ABOUT THIS TASK. Set the entries below down again, please. Match them exactly.

BEGIN ENTRIES PROVIDED

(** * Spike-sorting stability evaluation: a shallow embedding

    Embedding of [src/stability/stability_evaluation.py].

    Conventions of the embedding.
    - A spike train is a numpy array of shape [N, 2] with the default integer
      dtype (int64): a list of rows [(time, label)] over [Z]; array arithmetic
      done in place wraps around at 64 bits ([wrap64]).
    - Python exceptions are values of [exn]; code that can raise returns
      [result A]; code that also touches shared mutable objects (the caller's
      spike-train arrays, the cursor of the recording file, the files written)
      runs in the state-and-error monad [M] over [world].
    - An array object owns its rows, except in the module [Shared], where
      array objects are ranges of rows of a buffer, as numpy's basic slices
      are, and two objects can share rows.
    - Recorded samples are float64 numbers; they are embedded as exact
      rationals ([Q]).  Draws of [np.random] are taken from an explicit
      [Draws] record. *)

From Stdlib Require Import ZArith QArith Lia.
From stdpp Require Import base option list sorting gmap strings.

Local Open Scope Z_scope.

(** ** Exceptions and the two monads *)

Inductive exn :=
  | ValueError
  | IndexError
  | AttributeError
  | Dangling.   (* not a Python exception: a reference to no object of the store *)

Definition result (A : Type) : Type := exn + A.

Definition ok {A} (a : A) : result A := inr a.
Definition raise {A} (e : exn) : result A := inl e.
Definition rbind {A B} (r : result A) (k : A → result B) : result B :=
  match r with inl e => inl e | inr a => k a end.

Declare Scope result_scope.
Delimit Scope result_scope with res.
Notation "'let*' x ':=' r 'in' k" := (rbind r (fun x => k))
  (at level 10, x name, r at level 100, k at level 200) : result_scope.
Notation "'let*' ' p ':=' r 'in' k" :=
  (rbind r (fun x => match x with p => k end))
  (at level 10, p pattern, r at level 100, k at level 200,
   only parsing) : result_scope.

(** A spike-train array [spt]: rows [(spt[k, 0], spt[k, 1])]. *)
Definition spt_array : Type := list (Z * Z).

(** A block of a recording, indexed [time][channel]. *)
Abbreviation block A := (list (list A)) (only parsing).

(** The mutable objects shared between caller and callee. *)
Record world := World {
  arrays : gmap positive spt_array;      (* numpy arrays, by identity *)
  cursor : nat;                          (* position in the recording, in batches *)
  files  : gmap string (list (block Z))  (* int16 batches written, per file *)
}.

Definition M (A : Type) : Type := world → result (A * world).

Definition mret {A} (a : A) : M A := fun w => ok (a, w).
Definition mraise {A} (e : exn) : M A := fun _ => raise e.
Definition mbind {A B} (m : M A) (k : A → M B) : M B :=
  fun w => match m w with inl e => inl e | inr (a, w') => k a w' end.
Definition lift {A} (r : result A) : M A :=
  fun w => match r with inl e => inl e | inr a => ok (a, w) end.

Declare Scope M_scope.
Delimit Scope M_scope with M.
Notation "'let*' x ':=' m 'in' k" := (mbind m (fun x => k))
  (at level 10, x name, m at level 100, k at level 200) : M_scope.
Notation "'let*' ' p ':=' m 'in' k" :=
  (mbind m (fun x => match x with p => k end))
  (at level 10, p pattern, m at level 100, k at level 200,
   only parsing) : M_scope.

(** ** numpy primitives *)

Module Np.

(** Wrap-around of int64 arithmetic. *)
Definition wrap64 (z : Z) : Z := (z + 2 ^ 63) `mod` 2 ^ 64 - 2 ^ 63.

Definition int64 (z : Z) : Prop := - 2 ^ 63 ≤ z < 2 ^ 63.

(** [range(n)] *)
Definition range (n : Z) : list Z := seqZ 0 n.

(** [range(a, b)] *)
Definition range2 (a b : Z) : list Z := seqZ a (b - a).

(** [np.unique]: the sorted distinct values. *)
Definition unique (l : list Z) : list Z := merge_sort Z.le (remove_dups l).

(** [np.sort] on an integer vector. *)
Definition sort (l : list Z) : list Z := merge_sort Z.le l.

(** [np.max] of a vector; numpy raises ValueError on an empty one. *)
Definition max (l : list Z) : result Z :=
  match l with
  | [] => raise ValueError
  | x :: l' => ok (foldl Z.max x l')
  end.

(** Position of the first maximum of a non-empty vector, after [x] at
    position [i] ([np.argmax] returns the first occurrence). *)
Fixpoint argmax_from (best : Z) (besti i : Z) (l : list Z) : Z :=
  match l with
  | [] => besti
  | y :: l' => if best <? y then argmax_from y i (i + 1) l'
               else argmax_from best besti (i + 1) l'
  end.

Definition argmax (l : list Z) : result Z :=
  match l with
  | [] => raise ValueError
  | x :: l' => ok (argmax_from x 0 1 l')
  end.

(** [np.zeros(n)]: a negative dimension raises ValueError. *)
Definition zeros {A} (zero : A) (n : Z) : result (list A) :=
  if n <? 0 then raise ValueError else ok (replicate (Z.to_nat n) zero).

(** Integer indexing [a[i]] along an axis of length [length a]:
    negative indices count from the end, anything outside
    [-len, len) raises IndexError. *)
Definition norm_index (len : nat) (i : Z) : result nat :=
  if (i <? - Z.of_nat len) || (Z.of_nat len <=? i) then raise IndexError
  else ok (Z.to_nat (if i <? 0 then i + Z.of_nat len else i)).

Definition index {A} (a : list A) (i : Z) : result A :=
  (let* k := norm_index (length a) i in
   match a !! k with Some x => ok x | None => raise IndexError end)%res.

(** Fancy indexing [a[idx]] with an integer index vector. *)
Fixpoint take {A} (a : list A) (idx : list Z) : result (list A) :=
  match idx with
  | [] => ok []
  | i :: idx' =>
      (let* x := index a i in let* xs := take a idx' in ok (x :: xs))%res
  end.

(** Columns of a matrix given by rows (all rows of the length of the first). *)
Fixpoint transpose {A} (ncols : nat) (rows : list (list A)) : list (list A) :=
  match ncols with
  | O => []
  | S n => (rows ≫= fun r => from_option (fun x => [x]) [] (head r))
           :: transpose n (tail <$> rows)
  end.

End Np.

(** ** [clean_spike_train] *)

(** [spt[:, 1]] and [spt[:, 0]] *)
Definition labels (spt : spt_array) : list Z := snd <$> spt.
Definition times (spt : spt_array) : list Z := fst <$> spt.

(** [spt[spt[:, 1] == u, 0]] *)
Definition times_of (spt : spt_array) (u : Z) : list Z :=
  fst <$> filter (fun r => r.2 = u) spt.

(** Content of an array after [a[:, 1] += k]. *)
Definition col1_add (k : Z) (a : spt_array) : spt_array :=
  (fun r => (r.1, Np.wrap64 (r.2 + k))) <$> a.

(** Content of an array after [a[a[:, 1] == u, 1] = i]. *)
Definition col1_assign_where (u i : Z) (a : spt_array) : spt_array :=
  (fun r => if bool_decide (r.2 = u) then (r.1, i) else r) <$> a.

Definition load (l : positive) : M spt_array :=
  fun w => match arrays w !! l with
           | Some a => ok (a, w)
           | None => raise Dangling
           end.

END ENTRIES PROVIDED

EXERCISE OUTPUT.
(** * Spike-sorting stability evaluation: a shallow embedding

    Embedding of [src/stability/stability_evaluation.py].

    Conventions of the embedding.
    - A spike train is a numpy array of shape [N, 2] with the default integer
      dtype (int64): a list of rows [(time, label)] over [Z]; array arithmetic
      done in place wraps around at 64 bits ([wrap64]).
    - Python exceptions are values of [exn]; code that can raise returns
      [result A]; code that also touches shared mutable objects (the caller's
      spike-train arrays, the cursor of the recording file, the files written)
      runs in the state-and-error monad [M] over [world].
    - An array object owns its rows, except in the module [Shared], where
      array objects are ranges of rows of a buffer, as numpy's basic slices
      are, and two objects can share rows.
    - Recorded samples are float64 numbers; they are embedded as exact
      rationals ([Q]).  Draws of [np.random] are taken from an explicit
      [Draws] record. *)

From Stdlib Require Import ZArith QArith Lia.
From stdpp Require Import base option list sorting gmap strings.

Local Open Scope Z_scope.

(** ** Exceptions and the two monads *)

Inductive exn :=
  | ValueError
  | IndexError
  | AttributeError
  | Dangling.   (* not a Python exception: a reference to no object of the store *)

Definition result (A : Type) : Type := exn + A.

Definition ok {A} (a : A) : result A := inr a.
Definition raise {A} (e : exn) : result A := inl e.
Definition rbind {A B} (r : result A) (k : A → result B) : result B :=
  match r with inl e => inl e | inr a => k a end.

Declare Scope result_scope.
Delimit Scope result_scope with res.
Notation "'let*' x ':=' r 'in' k" := (rbind r (fun x => k))
  (at level 10, x name, r at level 100, k at level 200) : result_scope.
Notation "'let*' ' p ':=' r 'in' k" :=
  (rbind r (fun x => match x with p => k end))
  (at level 10, p pattern, r at level 100, k at level 200,
   only parsing) : result_scope.

(** A spike-train array [spt]: rows [(spt[k, 0], spt[k, 1])]. *)
Definition spt_array : Type := list (Z * Z).

(** A block of a recording, indexed [time][channel]. *)
Abbreviation block A := (list (list A)) (only parsing).

(** The mutable objects shared between caller and callee. *)
Record world := World {
  arrays : gmap positive spt_array;      (* numpy arrays, by identity *)
  cursor : nat;                          (* position in the recording, in batches *)
  files  : gmap string (list (block Z))  (* int16 batches written, per file *)
}.

Definition M (A : Type) : Type := world → result (A * world).

Definition mret {A} (a : A) : M A := fun w => ok (a, w).
Definition mraise {A} (e : exn) : M A := fun _ => raise e.
Definition mbind {A B} (m : M A) (k : A → M B) : M B :=
  fun w => match m w with inl e => inl e | inr (a, w') => k a w' end.
Definition lift {A} (r : result A) : M A :=
  fun w => match r with inl e => inl e | inr a => ok (a, w) end.

Declare Scope M_scope.
Delimit Scope M_scope with M.
Notation "'let*' x ':=' m 'in' k" := (mbind m (fun x => k))
  (at level 10, x name, m at level 100, k at level 200) : M_scope.
Notation "'let*' ' p ':=' m 'in' k" :=
  (mbind m (fun x => match x with p => k end))
  (at level 10, p pattern, m at level 100, k at level 200,
   only parsing) : M_scope.

(** ** numpy primitives *)

Module Np.

(** Wrap-around of int64 arithmetic. *)
Definition wrap64 (z : Z) : Z := (z + 2 ^ 63) `mod` 2 ^ 64 - 2 ^ 63.

Definition int64 (z : Z) : Prop := - 2 ^ 63 ≤ z < 2 ^ 63.

(** [range(n)] *)
Definition range (n : Z) : list Z := seqZ 0 n.

(** [range(a, b)] *)
Definition range2 (a b : Z) : list Z := seqZ a (b - a).

(** [np.unique]: the sorted distinct values. *)
Definition unique (l : list Z) : list Z := merge_sort Z.le (remove_dups l).

(** [np.sort] on an integer vector. *)
Definition sort (l : list Z) : list Z := merge_sort Z.le l.

(** [np.max] of a vector; numpy raises ValueError on an empty one. *)
Definition max (l : list Z) : result Z :=
  match l with
  | [] => raise ValueError
  | x :: l' => ok (foldl Z.max x l')
  end.

(** Position of the first maximum of a non-empty vector, after [x] at
    position [i] ([np.argmax] returns the first occurrence). *)
Fixpoint argmax_from (best : Z) (besti i : Z) (l : list Z) : Z :=
  match l with
  | [] => besti
  | y :: l' => if best <? y then argmax_from y i (i + 1) l'
               else argmax_from best besti (i + 1) l'
  end.

Definition argmax (l : list Z) : result Z :=
  match l with
  | [] => raise ValueError
  | x :: l' => ok (argmax_from x 0 1 l')
  end.

(** [np.zeros(n)]: a negative dimension raises ValueError. *)
Definition zeros {A} (zero : A) (n : Z) : result (list A) :=
  if n <? 0 then raise ValueError else ok (replicate (Z.to_nat n) zero).

(** Integer indexing [a[i]] along an axis of length [length a]:
    negative indices count from the end, anything outside
    [-len, len) raises IndexError. *)
Definition norm_index (len : nat) (i : Z) : result nat :=
  if (i <? - Z.of_nat len) || (Z.of_nat len <=? i) then raise IndexError
  else ok (Z.to_nat (if i <? 0 then i + Z.of_nat len else i)).

Definition index {A} (a : list A) (i : Z) : result A :=
  (let* k := norm_index (length a) i in
   match a !! k with Some x => ok x | None => raise IndexError end)%res.

(** Fancy indexing [a[idx]] with an integer index vector. *)
Fixpoint take {A} (a : list A) (idx : list Z) : result (list A) :=
  match idx with
  | [] => ok []
  | i :: idx' =>
      (let* x := index a i in let* xs := take a idx' in ok (x :: xs))%res
  end.

(** Columns of a matrix given by rows (all rows of the length of the first). *)
Fixpoint transpose {A} (ncols : nat) (rows : list (list A)) : list (list A) :=
  match ncols with
  | O => []
  | S n => (rows ≫= fun r => from_option (fun x => [x]) [] (head r))
           :: transpose n (tail <$> rows)
  end.

End Np.

(** ** [clean_spike_train] *)

(** [spt[:, 1]] and [spt[:, 0]] *)
Definition labels (spt : spt_array) : list Z := snd <$> spt.
Definition times (spt : spt_array) : list Z := fst <$> spt.

(** [spt[spt[:, 1] == u, 0]] *)
Definition times_of (spt : spt_array) (u : Z) : list Z :=
  fst <$> filter (fun r => r.2 = u) spt.

(** Content of an array after [a[:, 1] += k]. *)
Definition col1_add (k : Z) (a : spt_array) : spt_array :=
  (fun r => (r.1, Np.wrap64 (r.2 + k))) <$> a.

(** Content of an array after [a[a[:, 1] == u, 1] = i]. *)
Definition col1_assign_where (u i : Z) (a : spt_array) : spt_array :=
  (fun r => if bool_decide (r.2 = u) then (r.1, i) else r) <$> a.

Definition load (l : positive) : M spt_array :=
  fun w => match arrays w !! l with
           | Some a => ok (a, w)
           | None => raise Dangling
           end.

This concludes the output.